• [TASK STATEMENT] Within the material below, locate the line with "Definition lower_char (c" and the line with "(** [s.lstrip(chars)], the", then return those two lines and all lines between them, exactly as written.
----- SOURCE INFORMATION
(** * CRED-1: the merge-and-score engine, embedded in Rocq

    A shallow embedding of the pipeline of the CRED-1 domain credibility
    dataset ([pipeline/build_dataset.py], [pipeline/enrich_dataset.py],
    [examples/usage.py]) and the properties its specification states.

    Modelling conventions.
    - A Python [str] is a Rocq [string]; a character is a code point in
      U+0000..U+00FF (Latin-1), on which [str.lower] acts character by
      character and stays inside the range.
    - A Python [float] that is a number is a real number: arithmetic is
      exact, [math.log10] is [ln x / ln 10], and [round(x, n)] rounds half
      to even.  A binary float can lie on the other side of a decimal tie
      than the number it stands for, so no property here rests on the
      side a tie is rounded to.  A score read from the Iffy.news file can
      also be NaN or an infinity: scores are [pyfloat]s, a number or one
      of these three.
    - A Python [dict] keyed by strings is a [gmap string _]; a Python [set]
      is a [gset _]; [None] and an absent key are [None]. *)

From Stdlib Require Import Reals Lra Lia ZArith String Ascii.
From stdpp Require Import gmap strings list sorting.

Open Scope string_scope.

(** ** Python string primitives *)

Module PyStr.

(** Code point of a character. *)
Definition ord (c : ascii) : N := N_of_ascii c.

Definition in_range (lo hi : N) (c : ascii) : bool :=
  ((lo <=? ord c) && (ord c <=? hi))%N.

(** [str.isspace] on U+0000..U+00FF: TAB..CR, FS..US, SPACE, NEL, NBSP. *)
Definition is_space (c : ascii) : bool :=
  in_range 9 13 c || in_range 28 32 c || (ord c =? 133)%N || (ord c =? 160)%N.

(** Characters changed by [str.lower]: A..Z and U+00C0..U+00DE but U+00D7. *)
Definition is_upper (c : ascii) : bool :=
  in_range 65 90 c || (in_range 192 222 c && negb (ord c =? 215)%N).

Definition lower_char (c : ascii) : ascii :=
  if is_upper c then ascii_of_N (ord c + 32) else c.

(** [s.lower()] *)
Fixpoint lower (s : string) : string :=
  match s with
  | EmptyString => EmptyString
  | String c s' => String (lower_char c) (lower s')
  end.

(** [s.lstrip(chars)], the character set given as a predicate. *)
Fixpoint lstrip (p : ascii -> bool) (s : string) : string :=
  match s with
  | EmptyString => EmptyString
  | String c s' => if p c then lstrip p s' else s
  end.

Definition is_empty (s : string) : bool :=
  match s with EmptyString => true | String _ _ => false end.

(** [s.rstrip(chars)]: a character goes when it is in the set and all that
    follows it has gone. *)
Fixpoint rstrip (p : ascii -> bool) (s : string) : string :=
  match s with
  | EmptyString => EmptyString
  | String c s' =>
      let r := rstrip p s' in
      if is_empty r && p c then EmptyString else String c r
  end.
----------
• [ANSWER TO THIS TASK]
Definition lower_char (c : ascii) : ascii :=
  if is_upper c then ascii_of_N (ord c + 32) else c.

(** [s.lower()] *)
Fixpoint lower (s : string) : string :=
  match s with
  | EmptyString => EmptyString
  | String c s' => String (lower_char c) (lower s')
  end.

(** [s.lstrip(chars)], the character set given as a predicate. *)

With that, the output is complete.